Codes for training and evaluation, used in "Efficient HLA imputation from sequential SNPs data by Transformer".
(Part of our code is adopted from A deep learning method for HLA imputation and trans-ethnic MHC fine-mapping of type 1 diabetes.)
The structure of the Transformer-based model we proposed in this study is stored in the following directory (Please also see the Some Notes section describing notes on Embedding Layer).
src/exp/codes/architectures/
In addition, detailed settings such as hyperparameters are described in the following configuration file.
src/exp/resources/settings.yaml
Pan-Asian reference panel is available here and T1DGC reference panel is available here after the registration process.
Put the directory that contains the reference panels in /PATH/TO/ORIGINAL_DATA .
(Edit src/config.yaml
and invoke_container.sh
)
- Run the following command to move to the directory for experiment.
cd src/exp
- Run the following command to create information file of the reference panel.
python make_hlainfo.py --ref REFERENCE_PANEL_NAME --data_dir DATA_DIR_NAME
ex) If reference panels are "Pan-Asian_REF.bim/bgl.phased" and they are stored in "Pan-Asian" directory, REFERENCE_PANEL_NAME will be "Pan-Asian_REF" and DATA_DIR_NAME will be "Pan-Asian".
- Run the following command to create sample.bim, which contains only SNP information in the .bim file in reference panels.
python make_samplebim.py --ref REFERENCE_PANEL_NAME --data_dir DATA_DIR_NAME
- Run the following command to train the model in partitioned data.
python run_train.py --ref REFERENCE_PANEL_NAME --data_dir DATA_DIR_NAME
This command will make a directory src/exp/REFERENCE_PANEL_NAME, which contains "outputs" directory and "processed_data" directory.
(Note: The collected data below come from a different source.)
(* ===== verification/BenchUtils.v ===== *)
(** * The helpers of the benchmark (src/test/perf/bench_utils.h)

    Reading sizes and options, the duration between two clock readings, and what the report
    computes from the threads' counters.  What is printed of it, and the bandwidth, averages and
    percentiles (floating point), are left out; [getopt_long] is a parameter: its results in
    order. *)
From stdpp Require Import prelude list strings sorting.
From Stdlib Require Import ZArith Lia Ascii.
From S2P Require Import Prelude CString.
Local Open Scope Z_scope.
Local Open Scope char_scope.

Definition KB : Z := Z.shiftl 1 10.
Definition MB : Z := Z.shiftl 1 20.
Definition GB : Z := Z.shiftl 1 30.

(** ** Options *)

Record BenchOpts := mk_opts {
  file_path : option (list ascii);
  bo_length : Z;
  bo_io_size : Z;
  gpu_id : Z;
  num_threads : Z;
  bo_io_depth : Z;
  is_write : bool;
  json : bool;
}.
Definition default_opts : BenchOpts := mk_opts None (1 * GB) (4 * KB) 0 1 1 false false.

(** The unit at the end of a size. *)
Definition unit_of (c : ascii) : option Z :=
  match c with
  | "K" | "k" => Some KB
  | "M" | "m" => Some MB
  | "G" | "g" => Some GB
  | _ => None
  end.

(** [s.back()] of an empty string is undefined. *)
Definition parse_size (str : list ascii) : option Z :=
  unit ← last str;
  Some match unit_of unit with
       | Some mul => u64 (strtoull (removelast str) * mul)
       | None => strtoull str
       end.

(** One iteration of the loop over the options; [inr] goes on, [inl] returns. *)
Definition bench_opt (opt : ascii) (optarg : list ascii) (o : BenchOpts) : option (bool + BenchOpts) :=
  match opt with
  | "f" => Some (inr (mk_opts (Some optarg) (bo_length o) (bo_io_size o) (gpu_id o) (num_threads o) (bo_io_depth o) (is_write o) (json o)))
  | "l" => n ← parse_size optarg; Some (inr (mk_opts (file_path o) n (bo_io_size o) (gpu_id o) (num_threads o) (bo_io_depth o) (is_write o) (json o)))
  | "s" => n ← parse_size optarg; Some (inr (mk_opts (file_path o) (bo_length o) n (gpu_id o) (num_threads o) (bo_io_depth o) (is_write o) (json o)))
  | "d" => n ← atoi optarg; Some (inr (mk_opts (file_path o) (bo_length o) (bo_io_size o) n (num_threads o) (bo_io_depth o) (is_write o) (json o)))
  | "t" => n ← atoi optarg; Some (inr (mk_opts (file_path o) (bo_length o) (bo_io_size o) (gpu_id o) n (bo_io_depth o) (is_write o) (json o)))
  | "i" => n ← atoi optarg; Some (inr (mk_opts (file_path o) (bo_length o) (bo_io_size o) (gpu_id o) (num_threads o) n (is_write o) (json o)))
  | "m" => Some (inr (mk_opts (file_path o) (bo_length o) (bo_io_size o) (gpu_id o) (num_threads o) (bo_io_depth o)
                       (bool_decide (optarg = ["w"; "r"; "i"; "t"; "e"])) (json o)))
  | "j" => Some (inr (mk_opts (file_path o) (bo_length o) (bo_io_size o) (gpu_id o) (num_threads o) (bo_io_depth o) (is_write o) true))
  | _ => Some (inl false)
  end.

(** The result and the options; [got] is what [getopt_long] returns before [-1]. *)
Fixpoint parse_bench_opts (got : list (ascii * list ascii)) (o : BenchOpts) : option (bool * BenchOpts) :=
  match got with
  | [] => Some (bool_decide (is_Some (file_path o)), o)
  | (opt, optarg) :: got =>
      r ← bench_opt opt optarg o;
      match r with inl b => Some (b, o) | inr o => parse_bench_opts got o end
  end.

(** ** Times and totals *)

Record timespec := mk_ts { tv_sec : Z; tv_nsec : Z }.

(** The differences are converted to [unsigned long long]. *)
Definition ts_diff_ns (a b : timespec) : Z :=
  u64 (u64 (u64 (tv_sec b - tv_sec a) * 1000000000) + u64 (tv_nsec b - tv_nsec a)).

(** What the report reads of a thread. *)
Record ThreadData := mk_thread { io_operations : Z; total_io_time : Z; latency_vec : list Z }.

Definition long_long_add (a b : Z) : option Z :=
  if decide (- 2 ^ 63 <= a + b < 2 ^ 63) then Some (a + b) else None.

(** The loop over the threads; the sum of the times is signed and must not overflow. *)
Fixpoint report_totals (threads : list ThreadData) (ops time : Z) (lat : list Z) : option (Z * Z * list Z) :=
  match threads with
  | [] => Some (ops, time, lat)
  | t :: threads =>
      time ← long_long_add time (total_io_time t);
      report_totals threads (u64 (ops + io_operations t)) time (lat ++ latency_vec t)
  end.
Definition report_results (threads : list ThreadData) : option (Z * Z * list Z) :=
  '(ops, time, lat) ← report_totals threads 0 0 [];
  Some (ops, time, merge_sort Z.le lat).

(** ** What they compute *)

Lemma digit_unit c mul : unit_of c = Some mul -> digit c = None.
Proof. intros Hu. destruct c as [[] [] [] [] [] [] [] []]; try discriminate Hu; reflexivity. Qed.

Lemma decimal_last n : 0 <= n -> exists c, last (decimal n) = Some c /\ unit_of c = None.
Proof.
  intros Hn. unfold decimal.
  assert (forall fuel m acc, 0 <= m -> (acc = [] \/ exists c, last acc = Some c /\ unit_of c = None) ->
    exists c, last (decimal_go fuel m acc) = Some c /\ unit_of c = None) as Hgo; [|apply Hgo; [done|by left]].
  assert (forall d acc, 0 <= d < 10 -> acc = [] \/ (exists c, last acc = Some c /\ unit_of c = None) ->
    exists c, last (digit_char d :: acc) = Some c /\ unit_of c = None) as Hcons.
  { intros d acc Hd [->|(c & Hc & Hu)].
    - exists (digit_char d). split; [done|]. destruct (unit_of (digit_char d)) eqn:E; [|done].
      apply digit_unit in E. by rewrite digit_digit_char in E.
    - exists c. by rewrite last_cons, Hc. }
  induction fuel as [|fuel IH]; intros m acc Hm Hacc; cbn [decimal_go]; pose proof (Z.mod_pos_bound m 10 ltac:(lia));
    [by apply Hcons|]. case_decide; [by apply Hcons|]. apply IH; [apply Z.div_pos; lia|]. right. by apply Hcons.
Qed.

(** A size that was written in decimal, with or without a unit, is read as that many bytes,
    modulo 2^64. *)
Theorem parse_size_decimal n unit mul :
  fits 64 n -> unit_of unit = Some mul ->
  parse_size (decimal n) = Some n /\ parse_size (decimal n ++ [unit]) = Some (u64 (n * mul)).
Proof.
  intros Hn Hu. unfold parse_size. split.
  - destruct (decimal_last n) as (c & -> & Hc); [apply Hn|]. simpl. rewrite Hc. by rewrite strtoull_decimal.
  - rewrite last_snoc. simpl. rewrite Hu, removelast_last. by rewrite strtoull_decimal.
Qed.

(** The empty string is not checked for, a size of 2^34 GiB wraps to 0, and a negative size is a
    huge one. *)
Theorem parse_size_edges :
  parse_size [] = None /\ parse_size (decimal (2 ^ 34) ++ ["G"]) = Some 0 /\
  parse_size ("-" :: decimal 1 ++ ["K"]) = Some (2 ^ 64 - 1024) /\ parse_size ["K"] = Some 0.
Proof. split_and!; vm_compute; reflexivity. Qed.

(** When the options are accepted there is a file. *)
Theorem bench_opts_file got o o' : parse_bench_opts got o = Some (true, o') -> is_Some (file_path o').
Proof.
  revert o. induction got as [|[opt arg] got IH]; intros o; cbn [parse_bench_opts].
  - intros [= Hb <-]. by apply bool_decide_eq_true in Hb.
  - destruct (bench_opt opt arg o) as [[b|o1]|] eqn:E; simpl; [|apply IH|done]. intros [= -> <-].
    destruct opt as [[] [] [] [] [] [] [] []]; simpl in E; try discriminate E;
      destruct (parse_size arg), (atoi arg); discriminate E.
Qed.

(** The time between two readings of a monotonic clock is exact below 2^64 ns (584 years). *)
Theorem ts_diff_exact a b :
  0 <= tv_nsec a < 10 ^ 9 -> 0 <= tv_nsec b < 10 ^ 9 ->
  let d := (tv_sec b - tv_sec a) * 10 ^ 9 + (tv_nsec b - tv_nsec a) in
  0 <= d < 2 ^ 64 -> ts_diff_ns a b = d.
Proof.
  intros Ha Hb d Hd. unfold ts_diff_ns, wrap in *. subst d.
  rewrite Z.mul_mod_idemp_l, Z.add_mod_idemp_l, Z.add_mod_idemp_r by lia. apply Z.mod_small. lia.
Qed.

(** The latencies of all threads, in order. *)
Theorem report_latencies threads ops time lat :
  report_results threads = Some (ops, time, lat) ->
  Sorted Z.le lat /\ lat ≡ₚ threads ≫= latency_vec /\
  ops = u64 (foldr (fun t => Z.add (io_operations t)) 0 threads) /\
  time = foldr (fun t => Z.add (total_io_time t)) 0 threads.
Proof.
  assert (forall ops0 time0 lat0 r, report_totals threads ops0 time0 lat0 = Some r ->
    r.2 = lat0 ++ (threads ≫= latency_vec) /\
    r.1.1 mod 2 ^ 64 = (ops0 + foldr (fun t => Z.add (io_operations t)) 0 threads) mod 2 ^ 64 /\
    (threads = [] \/ 0 <= r.1.1 < 2 ^ 64) /\ (threads = [] -> r.1.1 = ops0) /\
    r.1.2 = time0 + foldr (fun t => Z.add (total_io_time t)) 0 threads) as Hgo.
  { induction threads as [|t threads IH]; intros ops0 time0 lat0 r; cbn [report_totals foldr].
    - intros [= <-]. simpl. rewrite app_nil_r. split_and!; [done|f_equal; lia|by left|done|lia].
    - unfold long_long_add. case_decide; [|done]. simpl. intros Hr. apply IH in Hr as (-> & Hm & Hb & He & ->).
      rewrite <- app_assoc. split_and!; [done| | |done|lia].
      + rewrite Hm. unfold wrap. rewrite Z.add_mod_idemp_l by lia. f_equal. lia.
      + right. destruct threads as [|t' ts]; [rewrite He by done; by apply wrap_range|]. by destruct Hb. }
  unfold report_results. destruct (report_totals threads 0 0 []) as [[[ops1 time1] lat1]|] eqn:E; simpl; [|done].
  intros [= <- <- <-]. apply Hgo in E. simpl in E. destruct E as (-> & Hm & Hb & He & ->). split_and!.
  - apply Sorted_merge_sort. intros x y. lia.
  - apply merge_sort_Permutation.
  - unfold wrap. rewrite Z.add_0_l in Hm. rewrite <- Hm. destruct Hb as [->|Hb]; [by rewrite He|]. by rewrite Z.mod_small.
  - lia.
Qed.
The former one contains models and logs generated during the training in each fold and the latter one contains encoded data and data loaders for each fold.
If you don't want to perform a cross-validation (just want to train the model), you should set the variant "fold_num" in src/exp/resources/settings.yaml to 1 (default is 5).
- Run the following command to calculate accuracy for each allele in test data of each fold.
python run_eval.py --ref REFERENCE_PANEL_NAME --data_dir DATA_DIR_NAME
This command will make a csv file outputs/FOLD_NUM/results/test_evals.csv for each fold (FOLD_NUM).
This repository contains the
python make_samplebim.py --ref REFERENCE_PANEL_NAME --data_dir DATA_DIR_NAME
command to generate REFERENCE_PANEL_NAME_sample.bim. The REFERENCE_PANEL_NAME_sample.bim is an intermediate file obtained by extracting only the SNPs used for training from the SNP information in the reference panel. However, if you use data other than Pan-Asian and T1DGC, make_samplebim.py may not work as intended; you may need to make sure that REFERENCE_PANEL_NAME_sample.bim contains information only for the SNPs to be used for training. Please take appropriate action according to your reference panel and experiments.
In Fig. 1(b) of the paper, the Embedding Layer is described as the process of splitting the SNPs data, adding a cls token, and then converting it to a feature vector. However, EmbeddingLayer/hlarimnt.py in this code only describes the operation of converting already-split data into feature vectors for implementation reasons. The process of splitting the data and adding the cls token is described in the make_train_data function of the DataProcessor class in src/exp/codes/data/dataset.py. make_train_data function is used in src/exp/codes/train_model.py (around line 100th).